- _EXTRACTED MATERIAL_
════════

(** What a hook waits with is some pod's request. *)
Definition asks_some (w : Waiting) : Prop := NoDup (w_requested w).*1 /\ Forall (fun ra => 0 < ra.2) (w_requested w).
Lemma gpath_asks s held ws h : gpath s held ws h -> Forall asks_some ws.
Proof.
  induction 1 as [h| |owner pod requested began s held ws h _ IH Hreq| | |owner requested began a u s held ws1 ws2 h r s' h' _ IH E| | | |];
    [constructor|done| | | | |done..].
  - constructor; [|done]. by apply requests_of_ok in Hreq.
  - apply Forall_app in IHgpath as [H1 [H2 H3]%Forall_cons]. apply Forall_app. split; [done|]. by constructor.
  - apply Forall_app in IHgpath as [H1 [H2 H3]%Forall_cons]. apply Forall_app. split; [done|]. by constructor.
  - apply Forall_app in IH as [H1 [H2 H3]%Forall_cons]. by apply Forall_app.
Qed.
(** How a decision ends, by what the answers show. *)
Lemma wp_hook_decides owner requested began a u s h held (P : res Exc (list Grant) -> HubGate -> list Ev -> Prop) :
  NoDup requested.*1 -> Forall (fun ra => 0 < ra.2) requested -> tracks s held (clock_at h) ->
  (forall s', tracks s' held (clock_at h) -> match (free_from (a ≫= samples_of) (u ≫= samples_of) s h).1.1 with
     | Ok (Some _) => True | Ok None => P (Ok []) s' h | Err e => P (Err e) s' h end) ->
  (forall observed gs s' h', (free_from (a ≫= samples_of) (u ≫= samples_of) s h).1.1 = Ok (Some observed) ->
     (clock_at h <= clock_at h')%Q -> tracks s' (held ++ gs) (clock_at h') -> Forall (fun g => g_owner g = owner) gs ->
     fits_observed observed requested held gs (clock_at h') -> P (Ok gs) s' h') ->
  (forall observed s' h' r n now, (free_from (a ≫= samples_of) (u ≫= samples_of) s h).1.1 = Ok (Some observed) ->
     (clock_at h <= now <= clock_at h')%Q -> tracks s' held (clock_at h') -> (r, n) ∈ requested ->
     dget_or r 0 observed < in_flight r held now + n -> P (Err (GPUsUnavailable (refusal r))) s' h') ->
  wp (hook_decides owner requested began a u) s h P.
Proof.
  intros Hnd Hpos Ht Hnone Hok Herr. unfold hook_decides. wp_step.
  assert (Hpure : exists r, free_from (a ≫= samples_of) (u ≫= samples_of) s h = (r, s, h)).
  { unfold free_from, or_raise. destruct (a ≫= samples_of) as [[|]|]; [by eexists| |by eexists].
    destruct (u ≫= samples_of); [|by eexists]. unfold mbind, m_bind. destruct (mapM _ _); by eexists. }
  destruct Hpure as [r E]. unfold wp at 1. rewrite E in Hnone, Hok, Herr |- *. cbn [fst] in *.
  destruct r as [[observed|]|e]; [|wp_step; wp_step; wp_step; by apply (Hnone (s <| cache_free := None |> <| cache_expires := (began + CACHE_TTL)%Q |>))|by apply Hnone].
  wp_step. wp_step. apply wp_decide with (held := held); [done|done|exact Ht| |].
  - intros gs s' h' Hle Ht' _. by eapply Hok.
  - intros s' h' r n now. by eapply Herr.
Qed.
Lemma gpath_tracks s held ws h : gpath s held ws h -> tracks s held (clock_at h).
Proof.
  assert (Hq : forall query h, clock_at (h ++ [existT (PromQuery query) (svc h (PromQuery query))]) = clock_at h).
  { intros query h0. unfold clock_at. by rewrite foldl_app. }
  induction 1 as [h|owner s held ws h _ IH|owner pod requested began s held ws h _ IH _|owner requested began used s held ws1 ws2 h _ IH
    |owner requested began a s held ws1 ws2 h _ IH|owner requested began a u s held ws1 ws2 h r s' h' Hp IH E
    |resource s held ws h r s' h' _ IH E|s held ws h _ IH|query s held ws h _ IH|free expires s held ws h _ IH]; rewrite ?Hq; try done.
  - by apply tracks_release.
  - by apply tracks_release.
  - apply gpath_asks, Forall_app in Hp as [_ [[Hnd Hpos] _]%Forall_cons].
    enough (H : wp (hook_decides owner requested began a u) s h (fun r s' h' =>
      tracks s' (held ++ match r with Ok gs => gs | Err _ => [] end) (clock_at h'))).
    { unfold wp in H. by rewrite E in H. }
    apply wp_hook_decides with (held := held); [done..| | |]; intros; rewrite ?app_nil_r; try done.
    destruct (free_from _ _ _ _).1.1 as [[|]|]; rewrite ?app_nil_r; done.
  - enough (H : wp (grants_in_flight svc resource) s h (fun _ s' h' => tracks s' held (clock_at h'))).
    { unfold wp in H. by rewrite E in H. }
    by apply wp_in_flight with (held := held).
  - rewrite clock_read. by apply (tracks_later _ _ (clock_at h)).
Qed.

(** What the answers to a hook's queries show to be free: as many of each resource as are
    allocatable and not used, [None] where an answer is missing or shows no GPU at all. *)
Definition shows_free (a u : option json) (o : option FreeGpus) : Prop :=
  match a ≫= samples_of, u ≫= samples_of with
  | Some (x :: xs), Some used =>
      exists free, mapM (free_of (x :: xs) used) GPU_METRICS = Some free /\ o = Some free
  | _, _ => o = None
  end.
Lemma free_cases a u s h : match (free_from (a ≫= samples_of) (u ≫= samples_of) s h).1.1 with
  | Ok o => shows_free a u o
  | Err e => e = BadValue /\ forall o, ~ shows_free a u o
  end.
Proof.
  unfold free_from, shows_free, or_raise. destruct (a ≫= samples_of) as [[|x xs]|]; [done| |done].
  destruct (u ≫= samples_of) as [used|]; [|done]. unfold mbind, m_bind. destruct (mapM _ _) as [free|]; [by exists free|].
  split; [done|]. by intros o (free & [=] & _).
Qed.
Lemma free_shown a u s h o : (free_from (a ≫= samples_of) (u ≫= samples_of) s h).1.1 = Ok o -> shows_free a u o.
Proof. intros E. pose proof (free_cases a u s h) as H. by rewrite E in H. Qed.

(** C39: spawns fit in what is observed. However hooks, forms and stopped sessions
    interleave, a hook that has the answers to its own two queries lets its spawn in only
    if, of every resource that the pod asks for, what was reserved in the last [GRANT_TTL]
    and not given up, with its own part, is at most what these answers show to be free, and
    stays so; it is reserved under its own name, as many as it asks for. It refuses only if
    some resource had no room, or an answer could not be read, and then nothing is
    reserved. Where an answer is missing, or shows no GPU at all, the spawn is let in, with
    nothing reserved. *)
Theorem spawns_within_observed owner requested began a u s held ws1 ws2 h :
  gpath s held (ws1 ++ mkWaiting owner requested began (Some a) (Some u) :: ws2) h ->
  wp (hook_decides owner requested began a u) s h (fun r s' h' =>
    gpath s' (held ++ match r with Ok gs => gs | Err _ => [] end) (ws1 ++ ws2) h' /\
    match r with
    | Ok gs => shows_free a u None /\ gs = [] \/
        exists observed, shows_free a u (Some observed) /\ Forall (fun g => g_owner g = owner) gs /\
          fits_observed observed requested held gs (clock_at h')
    | Err (GPUsUnavailable text) => exists observed r n now, shows_free a u (Some observed) /\ (r, n) ∈ requested /\ text = refusal r /\
        (clock_at h <= now <= clock_at h')%Q /\ dget_or r 0 observed < in_flight r held now + n
    | Err _ => forall o, ~ shows_free a u o
    end).
Proof.
  intros Hp. pose proof (gpath_tracks _ _ _ _ Hp) as Ht.
  pose proof (gpath_asks _ _ _ _ Hp) as [_ [[Hnd Hpos] _]%Forall_cons]%Forall_app. cbn [w_requested] in *.
  match goal with |- wp ?c ?s ?h (fun r s' h' => _ /\ @?Q r s' h') => assert (H : wp c s h Q) end.
  { apply wp_hook_decides with (held := held); [done..| | |].
    - intros s' _. pose proof (free_cases a u s h) as Hs. destruct (free_from _ _ _ _).1.1 as [[free|]|e]; [done|by left|].
      destruct Hs as [-> Hs]. exact Hs.
    - intros observed gs s' h' Hf%free_shown _ _ Ho Hfit. right. by exists observed.
    - intros observed s' h' r n now Hf%free_shown Hnow _ Hin Hlt. by exists observed, r, n, now. }
  unfold wp in *. destruct (hook_decides _ _ _ _ _ _ _) as [[r s'] h'] eqn:E. split; [|done].
  eapply path_decide; [exact Hp|exact E].
Qed.
End Clock.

════════

- _THE PROBLEM_
Reproducing the whole listing above is not the task. Copy exactly only the lines from the one with "Some used =>" to the one with "unfold free_from, shows_free, or_raise.", both kept.

- _TASK RESULT_
  | Some (x :: xs), Some used =>
      exists free, mapM (free_of (x :: xs) used) GPU_METRICS = Some free /\ o = Some free
  | _, _ => o = None
  end.
Lemma free_cases a u s h : match (free_from (a ≫= samples_of) (u ≫= samples_of) s h).1.1 with
  | Ok o => shows_free a u o
  | Err e => e = BadValue /\ forall o, ~ shows_free a u o
  end.
Proof.
  unfold free_from, shows_free, or_raise. destruct (a ≫= samples_of) as [[|x xs]|]; [done| |done].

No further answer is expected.